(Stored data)
# # # #
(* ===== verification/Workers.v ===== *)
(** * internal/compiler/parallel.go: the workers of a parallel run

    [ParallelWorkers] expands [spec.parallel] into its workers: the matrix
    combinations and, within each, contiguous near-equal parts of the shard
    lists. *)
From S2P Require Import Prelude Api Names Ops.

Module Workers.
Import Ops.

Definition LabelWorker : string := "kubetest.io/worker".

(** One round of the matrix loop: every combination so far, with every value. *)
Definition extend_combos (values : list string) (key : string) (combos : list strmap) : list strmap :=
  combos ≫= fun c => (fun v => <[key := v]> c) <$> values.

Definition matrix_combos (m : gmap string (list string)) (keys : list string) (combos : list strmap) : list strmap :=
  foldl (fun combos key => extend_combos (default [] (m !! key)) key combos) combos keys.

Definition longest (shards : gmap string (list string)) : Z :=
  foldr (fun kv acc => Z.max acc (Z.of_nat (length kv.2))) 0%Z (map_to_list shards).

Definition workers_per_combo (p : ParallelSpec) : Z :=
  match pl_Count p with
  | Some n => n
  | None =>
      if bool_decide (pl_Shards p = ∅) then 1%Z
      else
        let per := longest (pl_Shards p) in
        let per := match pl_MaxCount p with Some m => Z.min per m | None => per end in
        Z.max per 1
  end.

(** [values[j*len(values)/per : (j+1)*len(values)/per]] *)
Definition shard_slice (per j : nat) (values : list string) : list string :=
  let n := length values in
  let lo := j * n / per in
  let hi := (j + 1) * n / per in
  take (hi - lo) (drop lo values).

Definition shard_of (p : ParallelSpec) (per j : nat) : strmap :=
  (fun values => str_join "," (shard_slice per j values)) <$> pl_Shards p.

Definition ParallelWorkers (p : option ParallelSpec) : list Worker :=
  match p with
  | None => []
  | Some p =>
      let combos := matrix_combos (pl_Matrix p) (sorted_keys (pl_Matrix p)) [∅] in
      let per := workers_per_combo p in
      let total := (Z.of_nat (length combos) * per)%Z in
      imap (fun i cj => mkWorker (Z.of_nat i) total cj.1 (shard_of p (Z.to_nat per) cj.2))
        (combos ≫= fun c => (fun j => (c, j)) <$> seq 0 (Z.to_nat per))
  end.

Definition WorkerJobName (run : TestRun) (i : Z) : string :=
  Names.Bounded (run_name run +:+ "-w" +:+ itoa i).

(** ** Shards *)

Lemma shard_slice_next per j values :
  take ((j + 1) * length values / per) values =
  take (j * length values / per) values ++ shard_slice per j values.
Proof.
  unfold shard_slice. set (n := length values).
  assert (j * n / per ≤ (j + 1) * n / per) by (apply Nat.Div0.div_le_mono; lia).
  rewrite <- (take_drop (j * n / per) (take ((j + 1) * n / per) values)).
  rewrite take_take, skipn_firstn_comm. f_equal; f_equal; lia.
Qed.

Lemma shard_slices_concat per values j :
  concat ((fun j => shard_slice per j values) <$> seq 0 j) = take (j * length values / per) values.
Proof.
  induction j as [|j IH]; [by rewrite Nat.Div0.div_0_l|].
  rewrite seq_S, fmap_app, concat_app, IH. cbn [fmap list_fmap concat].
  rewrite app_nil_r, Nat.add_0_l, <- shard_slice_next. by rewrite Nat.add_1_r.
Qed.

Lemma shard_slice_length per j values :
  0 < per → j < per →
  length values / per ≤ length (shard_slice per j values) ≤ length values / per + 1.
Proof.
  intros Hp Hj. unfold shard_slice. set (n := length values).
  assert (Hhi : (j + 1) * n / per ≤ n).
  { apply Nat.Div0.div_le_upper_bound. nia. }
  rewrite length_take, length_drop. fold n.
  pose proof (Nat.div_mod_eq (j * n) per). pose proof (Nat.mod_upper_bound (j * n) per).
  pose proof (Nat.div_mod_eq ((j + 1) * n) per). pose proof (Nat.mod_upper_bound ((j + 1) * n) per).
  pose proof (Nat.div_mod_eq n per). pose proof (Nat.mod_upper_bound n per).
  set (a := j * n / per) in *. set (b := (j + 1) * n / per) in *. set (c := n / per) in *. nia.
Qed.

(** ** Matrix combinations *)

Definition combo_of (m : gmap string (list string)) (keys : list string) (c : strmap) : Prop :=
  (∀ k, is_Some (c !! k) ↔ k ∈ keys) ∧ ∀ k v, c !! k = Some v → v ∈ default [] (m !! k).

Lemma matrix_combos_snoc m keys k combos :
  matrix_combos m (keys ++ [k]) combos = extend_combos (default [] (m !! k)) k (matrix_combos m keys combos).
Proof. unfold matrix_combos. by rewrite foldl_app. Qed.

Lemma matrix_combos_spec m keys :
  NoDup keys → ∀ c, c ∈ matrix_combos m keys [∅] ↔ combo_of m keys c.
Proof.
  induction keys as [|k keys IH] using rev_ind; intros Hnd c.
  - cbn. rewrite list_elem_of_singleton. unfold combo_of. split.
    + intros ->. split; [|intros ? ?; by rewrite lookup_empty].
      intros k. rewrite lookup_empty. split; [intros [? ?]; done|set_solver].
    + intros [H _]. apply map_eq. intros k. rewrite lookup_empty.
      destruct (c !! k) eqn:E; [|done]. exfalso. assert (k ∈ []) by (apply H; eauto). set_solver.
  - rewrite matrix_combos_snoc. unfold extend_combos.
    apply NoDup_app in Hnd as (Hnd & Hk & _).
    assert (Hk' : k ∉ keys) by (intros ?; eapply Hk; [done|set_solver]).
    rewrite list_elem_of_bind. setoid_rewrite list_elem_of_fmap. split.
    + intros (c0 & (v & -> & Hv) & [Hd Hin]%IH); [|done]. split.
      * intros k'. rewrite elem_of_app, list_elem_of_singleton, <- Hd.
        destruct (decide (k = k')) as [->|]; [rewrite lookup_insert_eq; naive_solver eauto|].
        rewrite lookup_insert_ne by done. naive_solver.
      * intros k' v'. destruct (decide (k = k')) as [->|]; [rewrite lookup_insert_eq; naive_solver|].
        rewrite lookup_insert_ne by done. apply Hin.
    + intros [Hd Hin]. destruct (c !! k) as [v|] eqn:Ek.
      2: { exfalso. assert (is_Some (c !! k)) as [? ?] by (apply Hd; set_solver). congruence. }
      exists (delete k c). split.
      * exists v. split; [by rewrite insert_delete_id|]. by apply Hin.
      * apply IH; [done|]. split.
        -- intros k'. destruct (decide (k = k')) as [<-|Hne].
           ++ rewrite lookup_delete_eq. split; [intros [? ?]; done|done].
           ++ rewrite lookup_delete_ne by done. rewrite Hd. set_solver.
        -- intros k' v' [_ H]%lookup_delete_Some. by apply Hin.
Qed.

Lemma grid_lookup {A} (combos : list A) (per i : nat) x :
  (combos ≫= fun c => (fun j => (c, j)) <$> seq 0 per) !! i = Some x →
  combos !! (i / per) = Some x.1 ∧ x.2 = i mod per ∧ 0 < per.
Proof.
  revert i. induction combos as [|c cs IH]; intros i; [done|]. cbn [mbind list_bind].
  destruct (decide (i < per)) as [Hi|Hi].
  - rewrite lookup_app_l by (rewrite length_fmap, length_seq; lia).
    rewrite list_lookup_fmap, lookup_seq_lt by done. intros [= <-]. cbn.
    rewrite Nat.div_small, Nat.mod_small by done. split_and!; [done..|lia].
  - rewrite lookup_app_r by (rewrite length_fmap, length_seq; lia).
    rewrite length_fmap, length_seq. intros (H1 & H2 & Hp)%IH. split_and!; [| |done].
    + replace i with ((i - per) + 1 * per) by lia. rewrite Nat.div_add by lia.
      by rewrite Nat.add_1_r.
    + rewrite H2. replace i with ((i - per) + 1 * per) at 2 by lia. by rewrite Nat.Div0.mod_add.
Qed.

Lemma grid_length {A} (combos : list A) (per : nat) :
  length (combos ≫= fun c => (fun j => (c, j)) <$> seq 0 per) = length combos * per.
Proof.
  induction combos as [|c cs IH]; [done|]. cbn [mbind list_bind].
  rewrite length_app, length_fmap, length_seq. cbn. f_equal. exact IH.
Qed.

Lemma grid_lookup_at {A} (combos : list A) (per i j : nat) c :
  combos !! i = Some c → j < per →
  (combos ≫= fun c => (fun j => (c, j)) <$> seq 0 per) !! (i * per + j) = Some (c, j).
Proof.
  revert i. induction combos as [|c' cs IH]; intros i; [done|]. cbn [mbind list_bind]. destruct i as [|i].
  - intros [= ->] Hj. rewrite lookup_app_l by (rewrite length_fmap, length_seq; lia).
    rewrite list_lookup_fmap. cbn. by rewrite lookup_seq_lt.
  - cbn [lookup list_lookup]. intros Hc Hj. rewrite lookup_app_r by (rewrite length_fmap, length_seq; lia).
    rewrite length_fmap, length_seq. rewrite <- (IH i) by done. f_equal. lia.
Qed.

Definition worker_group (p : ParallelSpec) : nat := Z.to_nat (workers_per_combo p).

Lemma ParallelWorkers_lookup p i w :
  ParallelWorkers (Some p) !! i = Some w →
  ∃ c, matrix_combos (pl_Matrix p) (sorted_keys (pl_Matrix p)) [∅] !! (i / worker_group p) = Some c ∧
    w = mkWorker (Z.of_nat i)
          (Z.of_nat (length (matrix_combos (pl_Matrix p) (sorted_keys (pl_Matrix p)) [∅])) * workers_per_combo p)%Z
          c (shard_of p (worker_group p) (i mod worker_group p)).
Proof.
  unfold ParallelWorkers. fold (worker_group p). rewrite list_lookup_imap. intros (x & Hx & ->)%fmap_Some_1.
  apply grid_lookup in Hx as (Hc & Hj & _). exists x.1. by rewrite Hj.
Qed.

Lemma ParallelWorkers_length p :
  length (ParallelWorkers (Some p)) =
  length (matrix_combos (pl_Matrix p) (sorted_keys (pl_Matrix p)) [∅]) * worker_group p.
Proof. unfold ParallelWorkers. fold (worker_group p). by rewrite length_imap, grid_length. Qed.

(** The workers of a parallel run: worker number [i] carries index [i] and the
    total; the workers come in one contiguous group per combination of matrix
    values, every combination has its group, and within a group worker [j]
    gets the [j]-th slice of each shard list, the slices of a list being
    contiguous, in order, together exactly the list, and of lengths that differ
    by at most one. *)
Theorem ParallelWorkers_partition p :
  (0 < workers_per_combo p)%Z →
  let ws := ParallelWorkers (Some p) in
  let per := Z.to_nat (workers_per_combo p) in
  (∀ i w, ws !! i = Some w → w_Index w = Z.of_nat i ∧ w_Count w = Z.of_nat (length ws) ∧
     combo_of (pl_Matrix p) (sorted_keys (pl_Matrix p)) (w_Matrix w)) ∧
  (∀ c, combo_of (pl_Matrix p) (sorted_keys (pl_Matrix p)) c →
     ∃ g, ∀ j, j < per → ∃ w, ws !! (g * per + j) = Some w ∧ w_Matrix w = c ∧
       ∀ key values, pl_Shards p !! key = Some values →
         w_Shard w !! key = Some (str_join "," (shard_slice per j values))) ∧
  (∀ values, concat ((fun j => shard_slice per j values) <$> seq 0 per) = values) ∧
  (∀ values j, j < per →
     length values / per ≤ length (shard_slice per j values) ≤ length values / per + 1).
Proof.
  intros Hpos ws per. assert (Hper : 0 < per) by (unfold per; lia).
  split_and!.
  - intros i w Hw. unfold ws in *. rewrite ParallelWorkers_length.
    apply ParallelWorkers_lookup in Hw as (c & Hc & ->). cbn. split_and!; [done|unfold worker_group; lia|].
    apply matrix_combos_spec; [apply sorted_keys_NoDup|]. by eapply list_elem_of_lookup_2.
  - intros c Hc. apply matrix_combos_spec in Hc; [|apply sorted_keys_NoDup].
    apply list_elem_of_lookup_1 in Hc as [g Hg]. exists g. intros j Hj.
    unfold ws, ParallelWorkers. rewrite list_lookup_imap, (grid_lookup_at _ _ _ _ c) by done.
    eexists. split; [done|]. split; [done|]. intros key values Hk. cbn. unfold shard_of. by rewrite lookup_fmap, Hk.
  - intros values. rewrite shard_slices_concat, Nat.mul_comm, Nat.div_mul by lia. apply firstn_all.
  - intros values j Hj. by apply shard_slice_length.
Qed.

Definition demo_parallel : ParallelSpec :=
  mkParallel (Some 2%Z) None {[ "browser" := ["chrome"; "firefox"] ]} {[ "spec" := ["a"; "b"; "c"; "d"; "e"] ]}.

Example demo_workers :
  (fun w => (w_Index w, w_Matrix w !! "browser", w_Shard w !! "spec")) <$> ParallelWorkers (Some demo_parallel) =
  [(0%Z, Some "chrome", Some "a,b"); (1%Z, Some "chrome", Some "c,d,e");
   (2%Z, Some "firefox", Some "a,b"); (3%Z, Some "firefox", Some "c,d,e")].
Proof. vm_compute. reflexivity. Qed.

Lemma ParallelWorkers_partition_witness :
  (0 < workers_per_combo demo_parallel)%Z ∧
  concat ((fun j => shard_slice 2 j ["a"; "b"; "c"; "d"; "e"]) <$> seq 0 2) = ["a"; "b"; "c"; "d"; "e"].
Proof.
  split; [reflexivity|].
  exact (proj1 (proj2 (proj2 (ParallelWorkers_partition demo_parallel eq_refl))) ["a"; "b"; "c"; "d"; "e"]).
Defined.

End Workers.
# # # #
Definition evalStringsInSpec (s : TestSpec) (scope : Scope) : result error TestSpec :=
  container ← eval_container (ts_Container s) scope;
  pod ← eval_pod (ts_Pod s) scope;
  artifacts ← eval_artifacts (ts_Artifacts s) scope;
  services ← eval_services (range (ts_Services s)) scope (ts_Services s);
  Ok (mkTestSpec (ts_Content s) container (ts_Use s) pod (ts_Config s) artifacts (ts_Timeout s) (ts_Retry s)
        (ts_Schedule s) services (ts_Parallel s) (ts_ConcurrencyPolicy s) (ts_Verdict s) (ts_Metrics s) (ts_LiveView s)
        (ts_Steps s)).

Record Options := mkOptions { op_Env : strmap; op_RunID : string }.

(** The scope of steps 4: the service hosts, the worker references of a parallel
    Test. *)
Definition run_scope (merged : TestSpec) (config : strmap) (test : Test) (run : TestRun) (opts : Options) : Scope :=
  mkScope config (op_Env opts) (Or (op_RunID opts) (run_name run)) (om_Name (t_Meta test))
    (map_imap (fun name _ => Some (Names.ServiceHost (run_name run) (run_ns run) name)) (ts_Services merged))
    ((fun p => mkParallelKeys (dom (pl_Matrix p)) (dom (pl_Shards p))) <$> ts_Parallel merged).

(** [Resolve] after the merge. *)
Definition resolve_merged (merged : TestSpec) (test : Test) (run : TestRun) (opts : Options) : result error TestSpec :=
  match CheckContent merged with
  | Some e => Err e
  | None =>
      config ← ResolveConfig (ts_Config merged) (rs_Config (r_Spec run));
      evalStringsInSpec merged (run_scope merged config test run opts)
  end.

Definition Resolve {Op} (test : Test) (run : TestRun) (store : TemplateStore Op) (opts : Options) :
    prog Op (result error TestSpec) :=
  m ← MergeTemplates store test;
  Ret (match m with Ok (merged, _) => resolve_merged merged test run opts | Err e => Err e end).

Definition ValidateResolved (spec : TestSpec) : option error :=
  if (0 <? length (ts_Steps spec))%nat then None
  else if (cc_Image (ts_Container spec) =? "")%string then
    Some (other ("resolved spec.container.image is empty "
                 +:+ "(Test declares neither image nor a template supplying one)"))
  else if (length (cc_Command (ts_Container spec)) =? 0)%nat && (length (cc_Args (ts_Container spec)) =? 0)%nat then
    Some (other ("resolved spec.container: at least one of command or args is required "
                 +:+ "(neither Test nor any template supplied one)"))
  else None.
# # # #
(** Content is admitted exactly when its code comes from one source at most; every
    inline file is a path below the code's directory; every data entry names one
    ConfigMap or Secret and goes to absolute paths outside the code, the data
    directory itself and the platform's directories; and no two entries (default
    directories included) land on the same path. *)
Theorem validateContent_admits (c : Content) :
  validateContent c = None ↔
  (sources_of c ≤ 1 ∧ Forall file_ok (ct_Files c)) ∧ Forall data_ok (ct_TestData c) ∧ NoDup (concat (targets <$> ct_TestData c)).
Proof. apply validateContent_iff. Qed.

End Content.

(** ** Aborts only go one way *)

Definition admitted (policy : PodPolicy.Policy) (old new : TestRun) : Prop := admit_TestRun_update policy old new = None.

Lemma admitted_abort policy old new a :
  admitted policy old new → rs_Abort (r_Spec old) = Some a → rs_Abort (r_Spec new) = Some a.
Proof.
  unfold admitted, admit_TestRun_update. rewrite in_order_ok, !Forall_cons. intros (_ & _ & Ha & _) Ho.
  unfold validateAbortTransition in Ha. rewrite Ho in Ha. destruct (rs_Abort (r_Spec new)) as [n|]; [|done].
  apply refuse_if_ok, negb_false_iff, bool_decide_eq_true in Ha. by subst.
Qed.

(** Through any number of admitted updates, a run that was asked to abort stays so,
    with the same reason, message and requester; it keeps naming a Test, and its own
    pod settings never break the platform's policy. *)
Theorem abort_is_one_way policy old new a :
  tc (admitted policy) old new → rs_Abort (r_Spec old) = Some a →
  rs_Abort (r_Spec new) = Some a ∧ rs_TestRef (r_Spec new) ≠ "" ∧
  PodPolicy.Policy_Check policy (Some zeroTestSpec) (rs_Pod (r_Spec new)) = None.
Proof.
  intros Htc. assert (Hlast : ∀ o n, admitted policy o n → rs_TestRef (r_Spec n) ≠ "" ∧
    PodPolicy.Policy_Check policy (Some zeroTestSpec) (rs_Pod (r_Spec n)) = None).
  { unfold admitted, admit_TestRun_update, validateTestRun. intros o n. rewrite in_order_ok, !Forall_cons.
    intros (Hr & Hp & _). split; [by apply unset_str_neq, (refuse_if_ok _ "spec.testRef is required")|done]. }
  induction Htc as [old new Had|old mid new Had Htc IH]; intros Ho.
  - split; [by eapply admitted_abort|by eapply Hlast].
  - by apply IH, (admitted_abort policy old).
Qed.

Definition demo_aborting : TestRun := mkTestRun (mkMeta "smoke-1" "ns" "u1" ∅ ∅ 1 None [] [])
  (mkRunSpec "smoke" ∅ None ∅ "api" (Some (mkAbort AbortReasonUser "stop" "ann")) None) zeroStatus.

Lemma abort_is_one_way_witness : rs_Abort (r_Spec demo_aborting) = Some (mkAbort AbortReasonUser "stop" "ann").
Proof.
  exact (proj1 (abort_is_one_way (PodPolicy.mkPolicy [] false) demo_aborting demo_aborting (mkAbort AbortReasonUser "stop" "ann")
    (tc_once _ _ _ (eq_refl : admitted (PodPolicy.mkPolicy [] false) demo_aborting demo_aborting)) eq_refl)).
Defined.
# # # #
> _What to work on_
In the entries above, one line contains "Definition workers_per_combo (p" and another contains "let total := (Z.of_nat". Reproduce exactly those two lines and the lines between them, nothing else.

> _Answer space_
Definition workers_per_combo (p : ParallelSpec) : Z :=
  match pl_Count p with
  | Some n => n
  | None =>
      if bool_decide (pl_Shards p = ∅) then 1%Z
      else
        let per := longest (pl_Shards p) in
        let per := match pl_MaxCount p with Some m => Z.min per m | None => per end in
        Z.max per 1
  end.

(** [values[j*len(values)/per : (j+1)*len(values)/per]] *)
Definition shard_slice (per j : nat) (values : list string) : list string :=
  let n := length values in
  let lo := j * n / per in
  let hi := (j + 1) * n / per in
  take (hi - lo) (drop lo values).

Definition shard_of (p : ParallelSpec) (per j : nat) : strmap :=
  (fun values => str_join "," (shard_slice per j values)) <$> pl_Shards p.

Definition ParallelWorkers (p : option ParallelSpec) : list Worker :=
  match p with
  | None => []
  | Some p =>
      let combos := matrix_combos (pl_Matrix p) (sorted_keys (pl_Matrix p)) [∅] in
      let per := workers_per_combo p in
      let total := (Z.of_nat (length combos) * per)%Z in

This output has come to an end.